Maschinelles Lernen verbessert die biologische Bildanalyse
Mit der superauflösenden Mikroskopie gewinnen Wissenschaftlerinnen und Wissenschaftler neue Einblicke in die Welt der Zellen und können nanometerkleine Strukturen im Zellinneren erkunden. Das Verfahren hat die Lichtmikroskopie revolutioniert und seinen Erfindern 2014 den Nobelpreis für Chemie eingebracht. Tübinger KI-Forscher haben in einem internationalen Projekt einen Algorithmus entwickelt, der diese Technologie wesentlich beschleunigt.
Eine Art der superauflösenden Mikroskopie ist die sogenannte Einzelmolekül-Lokalisationsmikroskopie (single-molecule localisation microscopy, SMLM). Dabei werden die zu erforschenden Strukturen mit fluoreszierenden Molekülen markiert, von denen zu jedem Zeitpunkt nur eine begrenzte Anzahl mit Licht aktiviert wird. Diese lassen sich dann sehr präzise lokalisieren. Mit diesem Trick werden mehrere Bilder einer einzelnen Probe generiert. Diese Rohdaten werden von einem Computerprogramm ausgewertet und zu einem einzigen aussagekräftigen Bild zusammengesetzt. Mit dieser Technik lassen sich viel höhere Auflösungen erreichen als mit der klassischen Lichtmikroskopie. Doch sie hat einen Nachteil: Es braucht eine große Menge an Bildern, was das Verfahren sehr zeitaufwändig macht.
Das Team von Jakob Macke, Professor für Maschinelles Lernen in der Wissenschaft an der Universität Tübingen, hat in einer internationalen Zusammenarbeit einen neuen Algorithmus entwickelt, der diese Einschränkung der SMLM überwindet. Die gemeinsame Arbeit mit der Ries Gruppe des Europäischen Laboratoriums für Molekularbiologie (EMBL) Heidelberg und dem Team von Dr. Srinivas Turaga vom Janelia Research Campus (Virginia, USA) wurde in der Fachzeitschrift Nature Methods veröffentlicht.

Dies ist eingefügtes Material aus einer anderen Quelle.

(** C6 (as amended).  Whatever the clock reads, the cycle update answers
    with the phase [CYCLE_PHASES[int(days / (28/5)) mod 5]], where [int]
    rounds towards zero, and with the modifiers of that phase, except
    that a time-derived "expansion" becomes "recession" exactly when the
    random draw is below 0.05; for every other time-derived phase the
    draw plays no part.  When the clock is not before the cycle start,
    the time-derived phase is the phase
    [CYCLE_PHASES[floor(days / (28/5)) mod 5]] of the specification.  The
    phase is "expansion" at 0 elapsed days and again after the 28 days of
    five phase durations, and a tenant's update leaves every cycle-start
    anchor as it was. *)
Theorem update_economic_cycle_transition (server_data : Server.t)
    (utcnow : datetime) (rnd : Q) :
  (exists time_phase new_phase modifiers,
      CYCLE_PHASES
        !! Z.to_nat (current_phase_index
                       (timedelta_days
                          (utcnow - Server.cycle_start server_data)))
      = Some time_phase /\
      ((Server.cycle_start server_data <= utcnow)%Z ->
       time_phase_spec
         (timedelta_days (utcnow - Server.cycle_start server_data))
       = Some time_phase) /\
      update_economic_cycle server_data utcnow rnd
      = Ok (CycleUpdate.mk new_phase modifiers) /\
      PHASE_MODIFIERS !! new_phase = Some modifiers /\
      (time_phase = "expansion" -> rnd < 0.05 -> new_phase = "recession") /\
      (time_phase = "expansion" -> 0.05 <= rnd -> new_phase = "expansion") /\
      (time_phase <> "expansion" -> new_phase = time_phase)) /\
  time_phase_spec 0 = Some "expansion" /\
  time_phase_spec (5 * 28 / 5) = Some "expansion" /\
  (forall guild_id db,
      map Server.cycle_start
          (servers (update_server_economy guild_id utcnow rnd db).1)
      = map Server.cycle_start (servers (get_server guild_id utcnow db).2)).
Proof.
  split; [|split; [reflexivity|split; [reflexivity|]]].
  2:{ intros. apply update_server_economy_keeps_cycle_start. }
  set (days := timedelta_days (utcnow - Server.cycle_start server_data)).
  destruct (time_phase_defined days) as (time_phase & Hlookup & Hin).
  assert ((Server.cycle_start server_data <= utcnow)%Z ->
          time_phase_spec days = Some time_phase) as Hspec.
  { intros Hstart.
    assert (0 <= days)%Z as Hdays by (apply timedelta_days_nonneg; lia).
    unfold time_phase_spec.
    by rewrite <- (current_phase_index_floor _ Hdays). }
  unfold update_economic_cycle. fold days. rewrite Hlookup.
  exists time_phase.
  destruct (Qle_bool_spec 0.05 rnd) as [Hrnd|Hrnd]; simpl.
  - destruct (phase_modifiers_defined _ Hin) as [modifiers Hmod].
    exists time_phase, modifiers. unfold getitem. rewrite Hmod.
    repeat split; try done. intros _ ?. lra.
  - destruct (String.eqb_spec time_phase "expansion") as [->|Hne].
    + eexists "recession", _. repeat split; try done. intros _ ?. lra.
    + destruct (phase_modifiers_defined _ Hin) as [modifiers Hmod].
      exists time_phase, modifiers. unfold getitem. rewrite Hmod.
      repeat split; done.
Qed.

Lemma update_economic_cycle_transition_witness :
  exists time_phase new_phase modifiers,
    CYCLE_PHASES
      !! Z.to_nat (current_phase_index
                     (timedelta_days
                        (timedelta_of_days 6
                         - Server.cycle_start (default_server 1 0))))
    = Some time_phase /\
    ((Server.cycle_start (default_server 1 0) <= timedelta_of_days 6)%Z ->
     time_phase_spec
       (timedelta_days
          (timedelta_of_days 6 - Server.cycle_start (default_server 1 0)))
     = Some time_phase) /\
    update_economic_cycle (default_server 1 0) (timedelta_of_days 6) 0.01
    = Ok (CycleUpdate.mk new_phase modifiers) /\
    PHASE_MODIFIERS !! new_phase = Some modifiers /\
    (time_phase = "expansion" -> 0.01 < 0.05 -> new_phase = "recession") /\
    (time_phase = "expansion" -> 0.05 <= 0.01 -> new_phase = "expansion") /\
    (time_phase <> "expansion" -> new_phase = time_phase).
Proof.
  exact (proj1 (update_economic_cycle_transition
                  (default_server 1 0) (timedelta_of_days 6) 0.01)).
Defined.

(** C6 as first stated fails for a clock that reads a time before the
    cycle start.  One microsecond before it, a whole -1 day has elapsed:
    the rule of the claim, with its floor, gives the phase of index
    [floor(-1 / 5.6) mod 5 = 4], "recovery", where the code, whose [int()]
    rounds towards zero, answers with the phase of index 0, "expansion"
    (the draw 0.5 causes no shock). *)
Lemma update_economic_cycle_truncates_before_start :
  timedelta_days (0 - Server.cycle_start (default_server 1 1)) = (-1)%Z /\
  time_phase_spec (-1) = Some "recovery" /\
  current_phase_index (-1) = 0%Z /\
  exists modifiers,
    update_economic_cycle (default_server 1 1) 0 0.5
    = Ok (CycleUpdate.mk "expansion" modifiers).
Proof.
  split; [|split; [|split]]; try (vm_compute; reflexivity).
  eexists. vm_compute. reflexivity.
Qed.

(** ** Crime *)

Lemma crime_catalog_entry (crime_type : string) (crime_data : Crime.t) :
  CRIME_TYPES !! crime_type = Some crime_data ->
  (crime_type, crime_data) ∈ CRIME_TYPES_items.
Proof. apply elem_of_list_to_map_2. Qed.

Lemma Qmax_compat_r (a x y : Q) : x == y -> Qmax a x == Qmax a y.
Proof. by intros ->. Qed.

Lemma Qmin_compat_l (a x y : Q) : x == y -> Qmin x a == Qmin y a.
Proof. by intros ->. Qed.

Mit Deep Learning zur hochpräzisen Lokalisierung einzelner Moleküle
Der Algorithmus DECODE (DEep COntext DEpendent) basiert auf Deep Learning: Er nutzt ein künstliches neuronales Netz, das durch Trainingsdaten lernt. Statt mit echten Bildern wird das Netz in diesem Fall jedoch mit synthetischen Daten aus Computersimulationen trainiert. Unter Einbeziehung von Informationen über den Aufbau des Mikroskops und der Physik der Bildgebung erzielten die Forschenden Simulationen, die den realen Aufnahmen sehr ähnlich sind. „Das neuronale Netz, das wir mit Simulationsdaten trainiert haben, ist so in der Lage, fluoreszierende Moleküle auch in echten Bildern zu erkennen und zu lokalisieren“, erklärt Artur Speiser, zusammen mit Lucas-Raphael Müller federführender Autor der Arbeit
Einer der Vorteile des Algorithmus DECODE: Er kann Fluoreszenzträger bei höheren Dichten lokalisieren, als bislang möglich, sodass weniger Bilder je Probe benötigt werden. Auf diese Weise kann die Bildgebungsgeschwindigkeit ohne nennenswerten Verlust an Auflösung um das bis zu Zehnfache gesteigert werden. Darüber hinaus kann DECODE die Unsicherheiten quantifizieren ‒ das Netzwerk kann also selbst erkennen, wenn es sich in seiner Lokalisierung nicht sicher ist.
Interdisziplinarität erweitert die Perspektiven der Forschung
„Diese Arbeit ist beispielhaft für den Ansatz unseres Exzellenclusters ‚Maschinelles Lernen: Neue Perspektiven für die Wissenschaft‘“, sagt Macke, dessen Lehrstuhl Teil des Tübinger Clusters ist. „Die Ideen, die diesem Ansatz zugrunde liegen, haben wir ursprünglich in einem ganz anderen Kontext entwickelt. Aber in enger Zusammenarbeit mit Experten für computergestützte Mikroskopie entstanden daraus leistungsstarke Methoden für die Analyse von SMLM-Daten.“ Das Team entwickelte zudem ein Softwarepaket, das den DECODE-Algorithmus verwendet. „Die Software lässt sich einfach installieren und ist kostenlos verfügbar, sodass wir hoffen, dass sie in Zukunft vielen Wissenschaftlern von Nutzen sein wird“, sagt Dr. Jonas Ries vom EMBL.